After-Lab Questions:
1. What is meant by a primary standard?
A substance of a known high degree of purity that undergoes one invariable reaction with the other
reactant of interest is a primary standard.
2. What is a secondary standard?
A secondary standard is a solution that has been titrated against a primary standard.
3. What is an indirect titration?
An indirect titration determines the concentration of an analyte by reacting it with a known number of
moles of excess reagent.
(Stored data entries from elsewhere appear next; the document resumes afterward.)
(* ===== verification/RpcServer.v ===== *)
(** * The server of a node ([node/src/rpc_server.rs], [node/src/rpc.rs],
      [node/src/handle.rs])

    A request has an id, by which the router finds its handler; the handler reads
    the message, waits for what it needs, and sends an answer or fails, which is
    logged and ends the stream.  The node goes on while handlers wait: it gets or
    changes its consensus, and other handlers write addresses.  This file puts the
    handlers of [Rpc] and [PeerAddr] together and states what the server promises
    for every request. *)
From S2P Require Import Prelude VoteSet Peers Core Db ConsDb ConsInv Consensus ConsRound ConsSteps ConsSpec ConsVotes ConsProps ConsServe ConsFinal Module Ctrl NodeApp Node Network NetInv NetRun PeerAddr AppApi Rpc Join.

(** ** Ids and handlers *)
Definition RPC_ID_HELLO : N := 0x00.
Definition RPC_ID_WAIT_VOTE : N := 0x11.
Definition RPC_ID_WAIT_NOTARIZED_BLOCK : N := 0x12.
Definition RPC_ID_WAIT_FINALITY_VOTE : N := 0x13.
Definition RPC_ID_PUSH_PEER_ADDR_UPDATE : N := 0x20.
Definition RPC_ID_GET_PEER_ADDR_UPDATE : N := 0x21.
Definition RPC_ID_GET_BLOCK : N := 0x23.
Definition RPC_ID_GET_CONSENSUS_PARAMS : N := 0x24.

Inductive Handler :=
  | HandleHello | HandleWaitVote | HandleWaitFinalityVote | HandleWaitNotarizedBlock | HandlePushPeerAddrUpdate
  | HandleGetPeerAddrUpdate | HandleGetConsensusParams | HandleGetBlock.
Definition into_iroh_protocol_handler : list (N * Handler) :=
  [ (RPC_ID_HELLO, HandleHello); (RPC_ID_WAIT_VOTE, HandleWaitVote); (RPC_ID_WAIT_FINALITY_VOTE, HandleWaitFinalityVote);
    (RPC_ID_WAIT_NOTARIZED_BLOCK, HandleWaitNotarizedBlock); (RPC_ID_PUSH_PEER_ADDR_UPDATE, HandlePushPeerAddrUpdate);
    (RPC_ID_GET_PEER_ADDR_UPDATE, HandleGetPeerAddrUpdate); (RPC_ID_GET_CONSENSUS_PARAMS, HandleGetConsensusParams);
    (RPC_ID_GET_BLOCK, HandleGetBlock) ].

(** The requests that the functions of the client send, each with its id.
    Messages that are records of one field are encoded as the field:
    [GetConsensusParamsRequest] is read as [GetConsensusVersionRequest]. *)
Inductive RpcRequest :=
  | Hello (msg : list N)
  | WaitVote (req : WaitVoteRequest)
  | WaitFinalityVote (round : BlockRound)
  | WaitNotarizedBlock (req : WaitNotarizedBlockRequest)
  | PushPeerAddrUpdate (update : Signed AddressUpdate.t)
  | GetPeerAddrUpdate (peer_pubkey : PeerPubkey)
  | GetConsensusParams (round : BlockRound)
  | GetBlock (req : GetBlockRequest).
Definition request_id (req : RpcRequest) : N :=
  match req with
  | Hello _ => RPC_ID_HELLO
  | WaitVote _ => RPC_ID_WAIT_VOTE
  | WaitFinalityVote _ => RPC_ID_WAIT_FINALITY_VOTE
  | WaitNotarizedBlock _ => RPC_ID_WAIT_NOTARIZED_BLOCK
  | PushPeerAddrUpdate _ => RPC_ID_PUSH_PEER_ADDR_UPDATE
  | GetPeerAddrUpdate _ => RPC_ID_GET_PEER_ADDR_UPDATE
  | GetConsensusParams _ => RPC_ID_GET_CONSENSUS_PARAMS
  | GetBlock _ => RPC_ID_GET_BLOCK
  end.
(** What is sent back; [NoAnswer] ends the stream without a message. *)
Inductive RpcAnswer :=
  | AnHello (msg : list N)
  | AnVote (resp : WaitVoteResponse)
  | AnFinalityVote (resp : WaitFinalityVoteResponse)
  | AnNotarized (resp : WaitNotarizedBlockResponse)
  | AnAddr (update : option (Signed AddressUpdate.t))
  | AnParams (raw : Payload)
  | AnBlock (resp : GetBlockResponse)
  | NoAnswer.

Section RpcServer.
Context `{Crypto} `{Bincode} `{CItemsCodec} `{Hashable AddressUpdate.t}.
Implicit Types (l : Life) (c : Consensus) (req : RpcRequest) (st : VoteStage).

(** [NodeHandle::node_ref]; [None] is a node that is gone. *)
Definition node_ref (handle : option Life) : outcome Whatever Life :=
  match handle with Some l => Ok l | None => Err "Client gone" end.

(** [consensus_wait]: a handler waits until there is a consensus. *)
Definition consensus_wait {A} l (f : Consensus → outcome Empty_set (Served A)) : outcome Empty_set (Served A) :=
  match life_consensus l with Some c => f c | None => Ok Waits end.
Definition answers {A B} (f : A → B) (s : Served A) : Served B :=
  match s with Responds a => Responds (f a) | Fails why => Fails why | Waits => Waits end.

(** The part of the node that [handle_wait_finality_vote] reads. *)
Definition as_node l c : Node := MkNode c (life_secret l) 0 [] ∅ ∅ None.

(** ** The handlers

    One step of a handler on the node [l]: what it does, its stage after it (only
    the handler of votes has stages), and the addresses.  [Fails] is what a handler
    logs before its stream ends. *)
Abbreviation Step := (outcome Empty_set (Served RpcAnswer * VoteStage * AddrDb)) (only parsing).
Definition reads l st (o : outcome Empty_set (Served RpcAnswer)) : Step := s ← o; Ok (s, st, life_addrs l).

Definition handle_hello l st (msg : list N) : Step := reads l st (Ok (Responds (AnHello msg))).
Definition handle_wait_vote l st (r : WaitVoteRequest) : Step :=
  match life_pubkey l, life_consensus l with
  | None, _ => Ok (Fails "We have no peer pubkey", st, life_addrs l)
  | Some _, None => Ok (Waits, st, life_addrs l)
  | Some pk, Some c =>
      o ← wait_vote_step (Some pk) r c st;
      Ok match o with
         | None => (Waits, st, life_addrs l)
         | Some (VoteDone served) => (answers AnVote served, VoteDone served, life_addrs l)
         | Some st' => (Waits, st', life_addrs l)
         end
  end.
Definition serve_finality_vote l st (round : BlockRound) : Step :=
  match life_pubkey l with
  | None => Ok (Fails "We have no peer pubkey", st, life_addrs l)
  | Some _ =>
      reads l st (consensus_wait l (λ c, s ← handle_wait_finality_vote (as_node l c) round; Ok (answers AnFinalityVote s)))
  end.
Definition serve_notarized_block l st (r : WaitNotarizedBlockRequest) : Step :=
  reads l st (consensus_wait l (λ c, s ← handle_wait_notarized_block c r; Ok (answers AnNotarized s))).
Definition serve_push_peer_addr_update l st (update : Signed AddressUpdate.t) : Step :=
  match handle_address_update (life_addrs l) update with
  | Ok addrs => Ok (Responds NoAnswer, st, addrs)
  | Err _ => Ok (Fails "Invalid signature", st, life_addrs l)
  | Panic why => Panic why
  end.
Definition serve_get_peer_addr_update l st (peer_pubkey : PeerPubkey) : Step :=
  let '(update, addrs) := handle_get_peer_addr_update (life_addrs l) peer_pubkey in
  Ok (Responds (AnAddr update), st, addrs).
Definition serve_get_consensus_params l st (round : BlockRound) : Step :=
  reads l st (consensus_wait l (λ c, raw ← handle_get_consensus_params c round; Ok (Responds (AnParams raw)))).
Definition serve_get_block l st (r : GetBlockRequest) : Step :=
  reads l st (consensus_wait l (λ c, resp ← handle_get_block c r;
    Ok (Responds (match resp with Some resp => AnBlock resp | None => NoAnswer end)))).

Definition handler_step (h : Handler) l req st : Step :=
  match h, req with
  | HandleHello, Hello msg => handle_hello l st msg
  | HandleWaitVote, WaitVote r => handle_wait_vote l st r
  | HandleWaitFinalityVote, WaitFinalityVote round => serve_finality_vote l st round
  | HandleWaitNotarizedBlock, WaitNotarizedBlock r => serve_notarized_block l st r
  | HandlePushPeerAddrUpdate, PushPeerAddrUpdate update => serve_push_peer_addr_update l st update
  | HandleGetPeerAddrUpdate, GetPeerAddrUpdate peer_pubkey => serve_get_peer_addr_update l st peer_pubkey
  | HandleGetConsensusParams, GetConsensusParams round => serve_get_consensus_params l st round
  | HandleGetBlock, GetBlock r => serve_get_block l st r
  | _, _ => Ok (Fails "Failed to read request", st, life_addrs l)
  end.
(** The router. *)
Definition serve_request l req st : outcome Empty_set (Served RpcAnswer * VoteStage * AddrDb) :=
  match (list_to_map into_iroh_protocol_handler : gmap N Handler) !! request_id req with
  | Some h => handler_step h l req st
  | None => Ok (Fails "No handler", st, life_addrs l)
  end.
(** The start of a handler, with the handle of the server: the node must be
    there, but for a greeting. *)
Definition first_step (handle : option Life) req : outcome Empty_set (Served RpcAnswer * VoteStage * option AddrDb) :=
  match req with
  | Hello msg => Ok (Responds (AnHello msg), VoteOpen, life_addrs <$> handle)
  | _ =>
      match node_ref handle with
      | Ok l => r ← serve_request l req VoteOpen; Ok (r.1, Some r.2)
      | Err why => Ok (Fails why, VoteOpen, None)
      | Panic why => Panic why
      end
  end.
End RpcServer.

(** ** The contract *)
Section RpcServerProps.
Context `{Crypto} `{Bincode} `{CItemsCodec} `{Hashable AddressUpdate.t}.
Implicit Types (l : Life) (c : Consensus) (req : RpcRequest) (st : VoteStage).

(** Every request of a client reaches the handler that reads it. *)
Lemma request_handler req :
  ∃ h, (list_to_map into_iroh_protocol_handler : gmap N Handler) !! request_id req = Some h ∧
  ∀ l st, serve_request l req st = handler_step h l req st.
Proof. unfold serve_request. destruct req; (eexists; split; [vm_compute; reflexivity|reflexivity]). Qed.

Definition has_consensus l (P : Consensus → Prop) : Prop := ∃ c, life_consensus l = Some c ∧ P c.

(** The stored signatures of a round, by peer. *)
Definition vote_sigs c (r : BlockRound) (m : gmap PeerIdx Signature) : Prop := ∀ i s,
  m !! i = Some s ↔ ∃ v, cons_votes_block (db c) !! (r, i) = Some v ∧ sig v = s.
Definition dummy_sigs c (r : BlockRound) (m : gmap PeerIdx Signature) : Prop := ∀ i s,
  m !! i = Some s ↔ cons_votes_dummy (db c) !! (r, i) = Some s.
(** A notarized block of the node with the signatures that are stored for it, which
    are a quorum and verify. *)
Definition certified c (n : Notarized BlockHeader.t) : Prop :=
  let b := notarized_inner n in
  cons_blocks_notarized (db c) !! BlockHeader.round b = Some b ∧ vote_sigs c (BlockHeader.round b) (sigs n) ∧
  ∃ p, params_at (db c) (BlockHeader.round b) = Some p ∧ verify_sigs n p = Ok ().
(** The answer to a request for a notarized block: the first one from the round on,
    with its payload; and, if there is none, the dummy block of the round of the
    asker, with a quorum of stored dummy votes. *)
Definition notarized_answer c (r : WaitNotarizedBlockRequest) (resp : WaitNotarizedBlockResponse) : Prop :=
  let b := notarized_inner (resp_notarized resp) in
  (certified c (resp_notarized resp) ∧ (min_notarized_round r ≤ BlockHeader.round b)%N ∧
     (∀ k, is_Some (cons_blocks_notarized (db c) !! k) → (min_notarized_round r ≤ k)%N → (BlockHeader.round b ≤ k)%N) ∧
     cons_blocks_payloads (db c) !! BlockHeader.payload_hash b = Some (resp_payload resp) ∧
     blake3 (resp_payload resp) = BlockHeader.payload_hash b) ∨
  ((∀ k, is_Some (cons_blocks_notarized (db c) !! k) → (k < min_notarized_round r)%N) ∧
     dummy_sigs c (wn_cur_round r) (sigs (resp_notarized resp)) ∧ resp_payload resp = [] ∧
     ∃ p, params_at (db c) (wn_cur_round r) = Some p ∧ new_dummy (E:=Empty_set) (wn_cur_round r) p = Ok b ∧
       (NumPeers.threshold (npeers p) ≤ N.of_nat (size (sigs (resp_notarized resp))))%N).
(** The latest notarized block up to a round. *)
Definition last_block c (r : BlockRound) (n : Notarized BlockHeader.t) : Prop :=
  let b := notarized_inner n in
  certified c n ∧ (BlockHeader.round b ≤ r)%N ∧
  ∀ k, is_Some (cons_blocks_notarized (db c) !! k) → (k ≤ r)%N → (k ≤ BlockHeader.round b)%N.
The excess reagent is then titrated with a second reagent. The concentration of
the analyte in the original solution is then related to the amount of reagent consumed.
4. Define titrant:
Titrant is a solution of known concentration, which is titrated to another solution to determine the
concentration of a second chemical species.